* _Action item_: The first line of the entries below, the line containing "assert ((check_token (CK", and every line between them should be repeated exactly, and nothing else.

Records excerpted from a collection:
────────────────────────────────────────

Lemma token_check_sound_witness :
  Forall (pair_ok (CK := toy_token) provisioned) EXPECTED_KEYPAIRS ∧
  Forall (has_key (CK := toy_token) provisioned SECRET_KEY) EXPECTED_SECRET_KEYS ∧
  same_objects (CK := toy_token) provisioned
    (check_token (CK := toy_token) tt 0%nat 0%nat provisioned).2.
Proof.
  assert (usable (CK := toy_token) 0%nat provisioned) as Hu.
  { assert (usable (CK := toy_token) 0%nat blank) as Hb by (by split_and!; [vm_compute|vm_compute|constructor]).
    unfold provisioned. destruct (ensure_demo_keys (CK := toy_token) 0%nat blank) eqn:E.
    exact (proj1 (provisioning_spec _ _ _ _ Hb E)). }
  assert ((check_token (CK := toy_token) tt 0%nat 0%nat provisioned).1 = Ok tt) as Hok
    by (vm_compute; reflexivity).
  pose proof (token_check_sound (CK := toy_token) tt 0%nat 0%nat provisioned) as H.
  destruct (check_token (CK := toy_token) tt 0%nat 0%nat provisioned) as [r w'] eqn:E.
  simpl in Hok. subst r. exact (H w' Hu eq_refl).
Defined.

(** The two programs in sequence, from an empty token. *)
Example provisioned_then_checked :
  (token_check_main (CK := toy_token)
     (λ k, if String.eqb k "USER_PIN" then Some "1234"
           else if String.eqb k "PKCS11_MODULE" then Some "toy.so" else None)
     (provision_main (CK := toy_token)
        (λ k, if String.eqb k "USER_PIN" then Some "1234"
              else if String.eqb k "PKCS11_MODULE" then Some "toy.so" else None)
        (mkWorld [] false [] 0 [] None 0)).2).1 = Ok tt.
Proof. vm_compute. reflexivity. Qed.
End TokenCheckWitness.
(* ===== verification/System.v ===== *)
(** * The service as a whole

    Many requests at once, over one authorizer and one pool.  A handler runs its
    program ([Pooled.rpc]) effect by effect; [authorize] acts on the shared
    authorizer, [submit] puts a job into the shared pool and suspends the handler
    until the pool returns that call; workers, timeouts and cancelled calls go on
    in between.  The breaker, the limiter, the key cache and the clock may answer
    anything: what is proved here needs nothing of them. *)
From S2P Require Import Prelude RustStd Deps Effects Policy Identity Authorizer Session Crypto Toy.
From S2P Require Import Worker Pool Cache Wire Pooled.

(** ** Runs that are under way *)

Section partial.
Context {E : Type → Type}.

(** [p], after the events [tr], has become [p']. *)
Inductive runs_to {A} : prog E A → list (event E) → prog E A → Prop :=
| rt_nil p : runs_to p [] p
| rt_snoc p tr X (e : E X) k x : runs_to p tr (Vis e k) → runs_to p (tr ++ [Ev e x]) (k x).

Lemma all_runs_to {A} G (p p' : prog E A) tr Q :
  runs_to p tr p' → Forall G tr → all_runs G p Q → all_runs G p' (λ tr' a, Q (tr ++ tr') a).
Proof.
  intros Hr HG Hall. induction Hr as [|p tr X e k x _ IH]; [done|].
  apply Forall_app in HG as [HG [Hx _]%Forall_cons].
  eapply all_runs_mono; [|exact (IH HG Hall x Hx)]. cbv beta. intros tr' a. by rewrite <-app_assoc.
Qed.

End partial.

Lemma cacheE_answerable X (e : cacheE X) : inhabited X.
Proof. destruct e; repeat constructor; exact (Err Timeout). Qed.

Lemma svcE_answerable X (e : svcE X) : inhabited X.
Proof. destruct e; try (by repeat constructor); by eapply cacheE_answerable. Qed.

(** ** The system *)

Section system.
Context {CK : Cryptoki} {CL : CryptoLib} {CH : Pool.Channel} {CHO : Pool.ChannelOk CH}.
Context (from_der : bytes → option Identity.X509Certificate).
Context (show : CkError → string) (description : Code → string) (svc : PooledService).

Abbreviation handler_prog := (prog svcE (result AnyResponse Status)).

(** A handler is about to act, or awaits the return of a call to the pool. *)
Inductive Activity :=
| Running (p : handler_prog)
| Awaiting (id : nat) (job : JobRequest) (k : result JobResponse PoolError → handler_prog).

(** The request it serves, and what it did so far. *)
Record Handler := mkHandler {
  h_request : AnyRequest; h_trace : list (event svcE); h_activity : Activity }.

Record System := mkSystem {
  sys_authorizer : Authorizer.Authorizer;
  sys_pool : Pool.Pool;
  handlers : list Handler
}.

(** The effects of the other components. *)
Definition elsewhere {X} (e : svcE X) : bool :=
  match e with Authorize _ _ _ | Submit _ => false | _ => true end.

Inductive system_step : System → System → Prop :=
(** a request arrives *)
| sys_accept a p hs q :
    system_step (mkSystem a p hs)
      (mkSystem a p (hs ++ [mkHandler q [] (Running (rpc show description svc q))]))
| sys_authorize a p hs i q tr certs key op k :
    hs !! i = Some (mkHandler q tr (Running (Vis (Authorize certs key op) k))) →
    system_step (mkSystem a p hs)
      (let '(r, a') := Authorizer.authorize from_der certs key op a in
       mkSystem a' p (<[i := mkHandler q (tr ++ [Ev (Authorize certs key op) r]) (Running (k r))]> hs))
(** [pool.submit(job)], and its return *)
| sys_submit a p hs i q tr job k :
    hs !! i = Some (mkHandler q tr (Running (Vis (Submit job) k))) → Pool.tx_open p = true →
    system_step (mkSystem a p hs)
      (mkSystem a (Pool.submit job p)
         (<[i := mkHandler q tr (Awaiting (Pool.next_call p) job k)]> hs))
| sys_return a p hs i q tr id job k o :
    hs !! i = Some (mkHandler q tr (Awaiting id job k)) → (id, o) ∈ Pool.returned p →
    system_step (mkSystem a p hs)
      (mkSystem a p (<[i := mkHandler q (tr ++ [Ev (Submit job) o]) (Running (k o))]> hs))
| sys_elsewhere a p hs i q tr X (e : svcE X) k x :
    hs !! i = Some (mkHandler q tr (Running (Vis e k))) → elsewhere e = true →
    system_step (mkSystem a p hs)
      (mkSystem a p (<[i := mkHandler q (tr ++ [Ev e x]) (Running (k x))]> hs))
(** the pool on its own: workers, timeouts, cancelled calls, shutdown, time *)
| sys_pool_step a p hs act :
    (∀ req, act ≠ Pool.ASubmit req) → Pool.enabled act p = true →
    system_step (mkSystem a p hs) (mkSystem a (Pool.apply act p) hs).

(** A pool as it was started, and the authorizer of a policy. *)
Definition system_start (policy : Policy.Policy) (s : System) : Prop :=
  sys_authorizer s = Authorizer.new policy ∧ Pool.started (sys_pool s) ∧ handlers s = [].

Definition system_reachable (policy : Policy.Policy) (s : System) : Prop :=
  ∃ s0, system_start policy s0 ∧ rtc system_step s0 s.

(** ** No job without permission *)

(** The policy allows the caller of [q], by its certificate, what it asks for. *)
Definition permitted (policy : Policy.Policy) (q : AnyRequest) : Prop :=
  ∃ identity, Identity.identity_of from_der (request_certs q) = Ok identity ∧
    Policy.is_allowed policy identity (request_key q) (request_op q) = true.

(** The remaining program of a handler. *)
Definition remaining (x : Activity) : handler_prog :=
  match x with Running p => p | Awaiting _ job k => Vis (Submit job) k end.

(** What the authorizer said in a trace is the policy's verdict. *)
Definition truthful (policy : Policy.Policy) (e : event svcE) : Prop :=
  match e with
  | Ev e' x =>
      match e' in svcE X return X → Prop with
      | Authorize certs key op => λ r, r = Authorizer.verdict from_der policy certs key op
      | _ => λ _, True
      end x
  end.

Record handler_ok (policy : Policy.Policy) (h : Handler) : Prop := {
  ho_runs : runs_to (rpc show description svc (h_request h)) (h_trace h) (remaining (h_activity h));
  ho_truthful : Forall (truthful policy) (h_trace h)
}.

(** A trace up to the first use of the pool. *)
Lemma touch_after_prefix (tr tr' pre post : list (event svcE)) e :
  tr ++ e :: tr' = pre ++ post → touches e = true → Forall (λ e, touches e = false) pre →
  pre `prefix_of` tr ∧ e ∈ post.
Proof.
  intros Heq He Hpre. destruct (app_eq_inv _ _ _ _ Heq) as [(k&->&Hk)|(k&->&Hk)].
  - split; [by eexists|]. rewrite Hk. apply elem_of_app. right. left.
  - destruct k as [|e' k]; simplify_eq/=.
    + rewrite app_nil_r. split; [done|]. left.
    + rewrite Forall_app, Forall_cons in Hpre. destruct Hpre as (_&?&_). congruence.
Qed.

(** A handler that is about to submit a job was let through, and the job is one
    that its request may become. *)
Lemma submitting_handler policy h job k :
  has_authorizer svc = true → handler_ok policy h → remaining (h_activity h) = Vis (Submit job) k →
  permitted policy (h_request h) ∧ serves (h_request h) job = true.
Proof.
  intros Hauth [Hr Ht] Hrem. rewrite Hrem in Hr. set (q := h_request h) in *.
  assert (Forall any (h_trace h)) as Hany by by apply Forall_true.
  pose proof (all_runs_to any _ _ _ _ Hr Hany
    (all_runs_and _ _ _ _ (admission_prefix show description svc q) (rpc_submits show description svc q))) as Hall.
  destruct (svcE_answerable _ (Submit job)) as [o]. specialize (Hall o I).
  pose proof (some_run_exists (k o) svcE_answerable) as Hsome.
  destruct (some_run_elim _ _ (all_some _ _ _ Hall Hsome)) as (tr'&a&((pre&post&Heq&Hpre&Hcase)&Hsub)&_).
  destruct (touch_after_prefix _ _ _ _ _ Heq eq_refl Hpre) as [[rest Hprefix] Hin]. split.
  - destruct Hcase as [[_ Hpass]|Hpost].
    + destruct (Hpass Hauth) as (identity&Hid).
      assert (Ev (Authorize (request_certs q) (request_key q) (request_op q)) (Ok identity) ∈ h_trace h) as Hid'
        by (rewrite Hprefix; apply elem_of_app; by left).
      rewrite Forall_forall in Ht. specialize (Ht _ Hid'). simpl in Ht. unfold Authorizer.verdict in Ht.
      destruct (Identity.identity_of from_der (request_certs q)) as [id|] eqn:Hi; simpl in Ht; [|done].
      destruct (Policy.is_allowed policy id _ _) eqn:Ha; [|done]. by exists id.
    + rewrite Forall_forall in Hpost. by specialize (Hpost _ Hin).
  - rewrite submits_app, Forall_app in Hsub. destruct Hsub as [_ Hsub]. simpl in Hsub.
    by apply Forall_cons in Hsub as [? _].
Qed.

Record system_ok (policy : Policy.Policy) (s : System) : Prop := {
  so_policy : Authorizer.policy (sys_authorizer s) = policy;
  so_coherent : Authorizer.coherent from_der (sys_authorizer s);
  so_handlers : Forall (handler_ok policy) (handlers s);
  so_calls id job : Pool.calls (sys_pool s) !! id = Some job →
    ∃ h, h_request h ∈ h_request <$> handlers s ∧
         permitted policy (h_request h) ∧ serves (h_request h) job = true
}.

Lemma calls_apply act (p : Pool.Pool) :
  (∀ req, act ≠ Pool.ASubmit req) → Pool.calls (Pool.apply act p) = Pool.calls p.
Proof.
  intros Hact. destruct act as [req|id|id|i|i|i| |d]; simpl; try done; [by destruct (Hact req)|..];
    unfold Pool.poll, Pool.worker_take, Pool.worker_finish, Pool.worker_exit; repeat (case_match; try done).
Qed.

Lemma calls_submit job (p : Pool.Pool) :
  Pool.calls (Pool.submit job p) = <[Pool.next_call p := job]> (Pool.calls p).
Proof. unfold Pool.submit. repeat (case_match; try done). Qed.

(** A handler moves on: the requests stay. *)
Lemma requests_insert (hs : list Handler) i h h' :
  hs !! i = Some h → h_request h' = h_request h → h_request <$> <[i := h']> hs = h_request <$> hs.
Proof.
  intros Hi Hq. rewrite list_fmap_insert. apply list_insert_id. by rewrite list_lookup_fmap, Hi, Hq.
Qed.

(** A handler takes one effect; nothing else changes. *)
Lemma system_ok_move policy a a' p hs i q tr x h' :
  system_ok policy (mkSystem a p hs) → hs !! i = Some (mkHandler q tr x) →
  Authorizer.policy a' = policy → Authorizer.coherent from_der a' →
  h_request h' = q → handler_ok policy h' → system_ok policy (mkSystem a' p (<[i := h']> hs)).
Proof.
  intros [Hp Hc Hh Hcalls] Hi Hp' Hc' Hq Hok. split; [done|done| |].
  - simpl. by apply Forall_insert.
  - simpl in *. intros id job Hj. destruct (Hcalls id job Hj) as (h&Hin&Hrest). exists h. split; [|done].
    by rewrite (requests_insert _ _ _ _ Hi).
Qed.

Lemma handler_ok_step policy q tr X (e : svcE X) k x :
  handler_ok policy (mkHandler q tr (Running (Vis e k))) → truthful policy (Ev e x) →
  handler_ok policy (mkHandler q (tr ++ [Ev e x]) (Running (k x))).
Proof.
  intros [Hr Ht] Hx. split; simpl in *; [by constructor|]. apply Forall_app. by repeat constructor.
Qed.

Lemma handler_at policy a p hs i h :
  system_ok policy (mkSystem a p hs) → hs !! i = Some h → handler_ok policy h.
Proof. intros [_ _ Hh _] Hi. by apply (Forall_lookup_1 _ _ _ _ Hh Hi). Qed.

────────────────────────────────────────

* _Reply_:
Lemma token_check_sound_witness :
  Forall (pair_ok (CK := toy_token) provisioned) EXPECTED_KEYPAIRS ∧
  Forall (has_key (CK := toy_token) provisioned SECRET_KEY) EXPECTED_SECRET_KEYS ∧
  same_objects (CK := toy_token) provisioned
    (check_token (CK := toy_token) tt 0%nat 0%nat provisioned).2.
Proof.
  assert (usable (CK := toy_token) 0%nat provisioned) as Hu.
  { assert (usable (CK := toy_token) 0%nat blank) as Hb by (by split_and!; [vm_compute|vm_compute|constructor]).
    unfold provisioned. destruct (ensure_demo_keys (CK := toy_token) 0%nat blank) eqn:E.
    exact (proj1 (provisioning_spec _ _ _ _ Hb E)). }
  assert ((check_token (CK := toy_token) tt 0%nat 0%nat provisioned).1 = Ok tt) as Hok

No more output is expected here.